Treatment for DSED: Play and Creative Arts Therapy

  • Children naturally develop attachments through play and creative expression.
  • Play therapy creates an opportunity to bond with a caregiver who joins the session.
  • Creative arts therapy is also interactive and experiential for the child and caregiver.
  • Both provide sensory experiences.
  • Can be done non-verbally - good for young children.
  • This is important because young children are not always willing to or able to verbally discuss trauma.

Physical Abuse

  • Nonaccidental physical injury to a child, ranging from minor bruises to severe fractures or death.
  • Such injury is considered abuse regardless of whether the caregiver intended to hurt the child.
  • Physical discipline such as spanking or paddling is not considered abuse as long as it is reasonable and causes no bodily injury to the child.

Psychological Abuse

  • Repeated acts or omissions by the parents or caregivers that have caused or could cause serious behavioral, cognitive, emotional, or mental disorders.
  • It includes five broad types of behavior:
    • Spurning: Verbal and nonverbal acts that reject or degrade a child (e.g., ridiculing a child for showing emotions, humiliating a child in public, or showing extreme favoritism to one child at the expense of another).
    • Terrorizing: Threatening to hurt or abandon a child or his or her loved one (e.g., allowing a child to witness domestic violence, threatening to harm their pet).
    • Isolating: Denying opportunities to interact with peers or adults outside the home (e.g., refusing to allow them to play with friends or have legal visitation with a parent).
    • Exploiting: Encouraging a child to adopt maladaptive or antisocial behaviors (e.g., allowing a child to witness illegal acts or using the child to sell or transport drugs).
    • Denying emotional responsiveness/neglect: Ignoring the child’s bids for attention and emotional interactions (e.g., acting cold or emotionally distant, rarely showing affection, or refusing to give a child comfort when he is distressed).

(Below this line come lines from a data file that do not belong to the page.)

(** C22: The parser reports a document of the shape gateways send.  The documents
    ([doc], [doc_ok]) are nested elements, each with a start and an end tag, attributes
    in double quotes, either a text (reported) or child elements with a text before the
    first (not reported), and text without ['<'] behind an element (not reported); they have no empty-element tags,
    comments, CDATA sections, single-quoted attributes or markup within text (what the
    parser makes of those is shown by [collect_example]).  On the text of such a
    document, with a [<?xml ... ?>] in front and any bytes behind the buffer, the callbacks
    are called with the start, attribute, data and end events of the document, in
    order, and with nothing else; names of starting elements lose their namespace
    prefix. *)
Theorem parsexml_document {S} (xp : xmlparser S) prolog d tail s :
  prolog_ok prolog = true -> doc_ok d = true ->
  parsexml xp (prolog +:+ print d +:+ tail) (String.length (prolog +:+ print d)) s =
  run_events xp (events d) s.
Proof. intros Hp Hd. by apply parsexml_print. Qed.

(** ** A reply of a gateway *)
Definition soap (body : doc) : doc :=
  Node (mkName "s" "Envelope") [("xmlns:s", "http://schemas.xmlsoap.org/soap/envelope/")] ""
    (Node (mkName "s" "Body") [] "" body "" Empty) (String CR (String LF "")) Empty.
Definition leaf (n text : string) (rest : doc) : doc := Leaf (mkName "" n) [] text "" rest.
Definition xml_declaration : string := "<?xml version='1.0'?>" +:+ String CR (String LF "").

Lemma parsexml_document_witness :
  let d := soap (Node (mkName "u" "GetExternalIPAddressResponse") [] ""
    (leaf "NewExternalIPAddress" "1.2.3.4" Empty) "" Empty) in
  parsexml collect (xml_declaration +:+ print d +:+ "x") (String.length (xml_declaration +:+ print d)) [] =
  Ok (tt, events d).
Proof.
  intros d. rewrite (parsexml_document collect xml_declaration d "x" []); reflexivity.
Defined.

Psychological Abuse: Childhood Emotional Neglect (CEN)

  • Childhood Emotional Neglect (CEN) is a form of psychological abuse where a child’s primary caretakers (usually his parents) fail to respond enough to the child’s emotional needs.
  • Happens often in normal homes all over the world, even when the parents are physically present, and all the child’s material needs are met.